With the managing team of Rudy Bravo and Ben Merz, two of the stars of the renowned CVCA team, at the helm, they have addressed the needs of each block and variety in-depth, not an easy task for a vineyard with so much diversity. As part of their move toward sustainability they have installed owl and bat houses, moved away from using synthetic treatments in the vineyard (save for a couple of blocks that they’re still dialing in, and even then in miniscule amounts), and generally moved toward creating a more diverse environment. “Taking from the land only what we need and giving back to it is what we believe in,” proudly states Gomez. “We’re doing a pomace-to-compost program now, for example, which is a lot of work, but it’s important to us, so it’s worth it.”
While located in the extreme east of the Los Olivos District, Camp 4 still lies on the Positas series, part of the Ballard-Santa Ynez-Positas series that defines the AVA. Their close proximity to Happy Canyon is only hinted at by the chunks of serpentine present here that have come down from Figueroa Mountain. With the Rhone and Bordeaux varieties at Camp 4, there is an intense minerality present in the final wines that is distinct from Ballard Canyon to its west or Happy Canyon to its east. In the red varieties in particular there is a gravelly textural presence that unifies the wines.

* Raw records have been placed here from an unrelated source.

(** C9.  [count()] never raises: in every store it returns an integer and
    leaves the store as it is; the integer is 0 when the count of the
    collection raises and the collection's count otherwise, so the answer
    for a store whose count fails is the answer for an empty store.  The
    fallback of [delete_document] compares such values: when the lookup
    fails, the deletion goes through and the count fails before and after
    it, the call raises the not-found [ValueError] whatever was deleted. *)
Theorem count_masks_failure {Store Emb Num : Type}
    (collection : Chroma.Collection Store Emb Num) (s : Store) :
  (exists n, Chroma.count collection s = (Ok n, s))
  /\ (forall e, Chroma.coll_count collection s = Raise e ->
                Chroma.count collection s = (Ok 0, s))
  /\ (forall n, Chroma.coll_count collection s = Ok n ->
                Chroma.count collection s = (Ok n, s))
  /\ (forall s2, Chroma.coll_count collection s = Ok 0 ->
                 raises (Chroma.coll_count collection s2) ->
                 fst (Chroma.count collection s2)
                 = fst (Chroma.count collection s))
  /\ (forall document_id file_path e s',
        Indexing.given document_id || Indexing.given file_path = true ->
        Chroma.coll_query collection (Chroma.QueryTexts [""]) 1
          (Some (selector document_id file_path)) ["metadatas"] s = Raise e ->
        is_ValueError e = false ->
        Chroma.coll_delete collection None
          (Some (selector document_id file_path)) s = Ok s' ->
        raises (Chroma.coll_count collection s) ->
        raises (Chroma.coll_count collection s') ->
        exists msg,
          Indexing.delete_document collection document_id file_path s
          = (Raise (ValueError msg), s')).
Proof.
  split; [rewrite count_eq; by eexists|].
  split; [intros e He; by rewrite count_eq, He|].
  split; [intros n Hn; by rewrite count_eq, Hn|].
  split.
  - intros s2 H0 H2. rewrite !count_eq, H0. cbn.
    destruct (Chroma.coll_count collection s2); [done|reflexivity].
  - intros document_id file_path e s' Hsel Hq He Hd Hc Hc'.
    destruct (delete_document_eq collection document_id file_path Hsel)
      as [not_found ->].
    unfold Indexing.delete_where, Chroma.delete. run_monad.
    rewrite count_eq, Hq, He, Hd. cbn beta iota. rewrite count_eq.
    destruct (Chroma.coll_count collection s); [done|].
    destruct (Chroma.coll_count collection s'); [done|].
    cbn. by eexists.
Qed.

(** The theorem on a store of three records whose counts and lookups fail:
    [count()] answers 0, and deleting by a path that one record has removes
    the record and reports that nothing was found. *)
Lemma count_masks_failure_witness :
  let s := Samples.count_broken (Samples.lookup_broken Samples.three_rows) in
  Chroma.count Samples.collection s = (Ok 0, s)
  /\ fst (Chroma.count Samples.collection s)
     = fst (Chroma.count Samples.collection Samples.empty_store)
  /\ exists msg s',
       Samples.delete_document None (Some "b.txt") s
       = (Raise (ValueError msg), s')
       /\ map MemStore.row_id (MemStore.rows s')
          = ["d1_chunk_0"; "d1_chunk_1"].
Proof.
  intros s.
  destruct (count_masks_failure Samples.collection s)
    as (_ & Hraise & _ & _ & Hdel).
  destruct (count_masks_failure Samples.collection Samples.empty_store)
    as (_ & _ & _ & Hsame & _).
  split; [exact (Hraise (BackendError "count failed") eq_refl)|].
  split; [exact (Hsame s eq_refl I)|].
  destruct (Hdel None (Some "b.txt") (BackendError "query failed")
              (Samples.count_broken (Samples.lookup_broken
                 {| MemStore.rows := [Samples.row "d1" "a.txt" 0;
                                      Samples.row "d1" "a.txt" 1];
                    MemStore.lookup_fails := false;
                    MemStore.count_fails := false |}))
              eq_refl eq_refl eq_refl ltac:(vm_compute; reflexivity) I I)
    as [msg Hmsg].
  exists msg. eexists. split; [exact Hmsg|]. vm_compute. reflexivity.
Defined.

End DeleteFacts.

(** ** Indexing a document *)

Module IndexFacts.
Import Py Splitter Props ChunkInvariant DeleteFacts.

Lemma chunk_id_inj (document_id : string) :
  Inj (=) (=) (Indexing.chunk_id document_id).
Proof.
  intros i j H. unfold Indexing.chunk_id, str_of_int in H.
  apply (inj (String.app document_id)) in H.
  apply (inj (String.app "_chunk_")) in H.
  apply (inj pretty) in H. lia.
Qed.

Lemma record_metadata_chunk_index (document_id : string)
    (document : Document.Document) (chunk : Chunk) :
  Indexing.record_metadata document_id document chunk !! "chunk_index"
  = Some (PInt (chunk_index chunk)).
Proof.
  assert (Hcopy : forall key doc_meta (m : gmap string pyval),
             key <> "chunk_index" ->
             Indexing.copy_key key doc_meta m !! "chunk_index"
             = m !! "chunk_index").
  { intros key doc_meta m Hkey. unfold Indexing.copy_key.
    destruct (doc_meta !! key); [|done]. by rewrite lookup_insert_ne. }
  unfold Indexing.record_metadata.
  destruct (truthy _); rewrite ?Hcopy by done; by simplify_map_eq.
Qed.

Section Index.
Context {Store Emb Num : Type}.
Variable collection : Chroma.Collection Store Emb Num.
Variable embedding_function : option (list N -> Emb).
Variable fresh_ids : nat -> list string.
Variable path_exists : string -> bool.
Variable process_document : string -> option Document.Document.
Variable encode : list (list N) -> result (list Emb).
Variable tail : Z -> Z.
Variable text_splitter : TextSplitter.

Lemma attach_embeddings_fst (chunks : list Chunk) (embeddings : list Emb) :
  forall i l,
    Indexing.attach_embeddings i chunks embeddings = Ok l ->
    map fst l = chunks.
Proof.
  induction chunks as [|c rest IH]; intros i l; cbn.
  - by intros [= <-].
  - destruct (embeddings !! i); [|discriminate].
    destruct (Indexing.attach_embeddings (S i) rest embeddings) eqn:Hrest;
      [|discriminate].
    intros [= <-]. cbn. f_equal. by eapply IH.
Qed.

Lemma encode_chunks_fst (chunks : list Chunk) (l : list (Chunk * Emb)) :
  Indexing.encode_chunks encode chunks = Ok l -> map fst l = chunks.
Proof.
  unfold Indexing.encode_chunks. destruct chunks as [|c rest].
  - by intros [= <-].
  - destruct (encode _); [|discriminate]. apply attach_embeddings_fst.
Qed.

(** What [add_documents] does with a batch made by [prepare]. *)
Lemma add_prepared (document_id : string) (document : Document.Document)
    (cwe : list (Chunk * Emb)) (s : Store) :
  cwe <> [] ->
  let batch := Indexing.prepare document_id document cwe in
  Chroma.add_documents collection embedding_function fresh_ids
    (Chroma.b_documents batch) (Chroma.b_metadatas batch)
    (Chroma.b_embeddings batch) (Some (Chroma.b_ids batch)) s
  = match Chroma.coll_add collection batch s with
    | Ok s' => (Ok (Chroma.b_ids batch), s')
    | Raise e => (Raise e, s)
    end.
Proof.
  intros Hne batch. destruct cwe as [|ce cwe']; [done|].
  unfold Chroma.add_documents, batch, Indexing.prepare.
  cbn [Chroma.b_documents Chroma.b_metadatas Chroma.b_embeddings
       Chroma.b_ids map default].
  unfold len, id. rewrite length_imap. cbn [length]. rewrite !length_map.
  rewrite Z.eqb_refl. cbn [negb orb]. run_monad.
  by destruct (Chroma.coll_add collection _ s).
Qed.

(** [index_chunks] once the chunks have their vectors: the optional
    deletion, then [collection.add] on the prepared batch. *)
Lemma index_chunks_eq (document_id file_path : string) (overwrite : bool)
    (document : Document.Document) (chunks : list Chunk)
    (cwe : list (Chunk * Emb)) (s : Store) :
  chunks <> [] ->
  Indexing.encode_chunks encode chunks = Ok cwe ->
  let res :=
    {| Indexing.success := true;
       Indexing.document_id := document_id;
       Indexing.chunks_count := len chunks;
       Indexing.file_path := file_path;
       Indexing.file_name := Document.file_name document;
       Indexing.message :=
         "Document successfully indexed: "
         +:+ str_of_int (len chunks) +:+ " chunks" |} in
    Indexing.index_chunks collection embedding_function fresh_ids encode
      document_id file_path overwrite document chunks s
    = match (if overwrite
             then Chroma.coll_delete collection None
                    (Some {[ "file_path" := PStr file_path ]}) s
             else Ok s) with
      | Raise e => (Raise e, s)
      | Ok s1 =>
          match Chroma.coll_add collection
                  (Indexing.prepare document_id document cwe) s1 with
          | Ok s' => (Ok res, s')
          | Raise e => (Raise e, s1)
          end
      end.
Proof.
  intros Hne Henc res. unfold res. clear res.
  assert (Hcwe : cwe <> []).
  { apply encode_chunks_fst in Henc. intros ->. by destruct chunks. }
  unfold Indexing.index_chunks. destruct chunks as [|c0 rest]; [done|].
  unfold Chroma.delete. run_monad. rewrite Henc.
  destruct overwrite.
  - destruct (Chroma.coll_delete collection _ _ s) as [s1|]; [|reflexivity].
    rewrite add_prepared by exact Hcwe.
    destruct (Chroma.coll_add collection _ s1); reflexivity.
  - rewrite add_prepared by exact Hcwe.
    destruct (Chroma.coll_add collection _ s); reflexivity.
Qed.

In addition to their estate program for Kitá, Camp 4 sells fruit to around 60 different producers in the valley, many of whom vineyard designate the fruit or use it as the backbone for appellation bottlings. Grenache Blanc has jumped out as a star as it has in many vineyards within the Los Olivos District. Cabernet Sauvignon and Sauvignon Blanc also find a voice in this site that is strikingly different from the very-close-by Happy Canyon. “Cabernet Sauvignon is my baby,” states Gomez, and it shows in the details of the finished wine. While Happy Canyon Cab has a tendency to be brawny and ultra-ripe, reminiscent of modern Napa Valley’s powerful renditions of the grape, Kitá’s take on Cab is finessed, with notes of pencil lead and cassis that are more reminiscent of France’s Medoc. The sun-kissed character of California is still apparent, but with a great sense of balance and encouragement of non-fruit aromatics.
A graduate of CSU Fresno’s renowned viticulture & enology program, Gomez carefully blends science and intuition in her winemaking approach. “I look at everything when I’m picking,” she says. “I like to pick for acidity, because I like that brightness, but we look at brix and pH, we look at flavors, and we often do several picks to find the various components that we want to achieve.” This meticulous approach is present in the final wines. Tasting through barrels with the winemaking team here was fascinating, as they were constantly questioning what they could do to improve a wine the following vintage, or how they could blend barrels to make a more complete wine. “We try to be as true to the varietal as we can and deal with what we’re given. Of course, we strive for lower alcohol, we like that brightness, that acidity. We want age-ability. And I don’t believe in doing a bunch of additions to correct a wine.”
While a young label, Kitá is already making beautiful wines, and has a bright future ahead of it. They are taking a special site to even greater heights through devoted farming, and they are striving at every step to make wines that will age and showcase place. Tara Gomez is part of a great Santa Ynez Valley tradition of channeling the land that goes well beyond grapes, and ultimately, it is this love of a spiritual home that makes the deepest impression.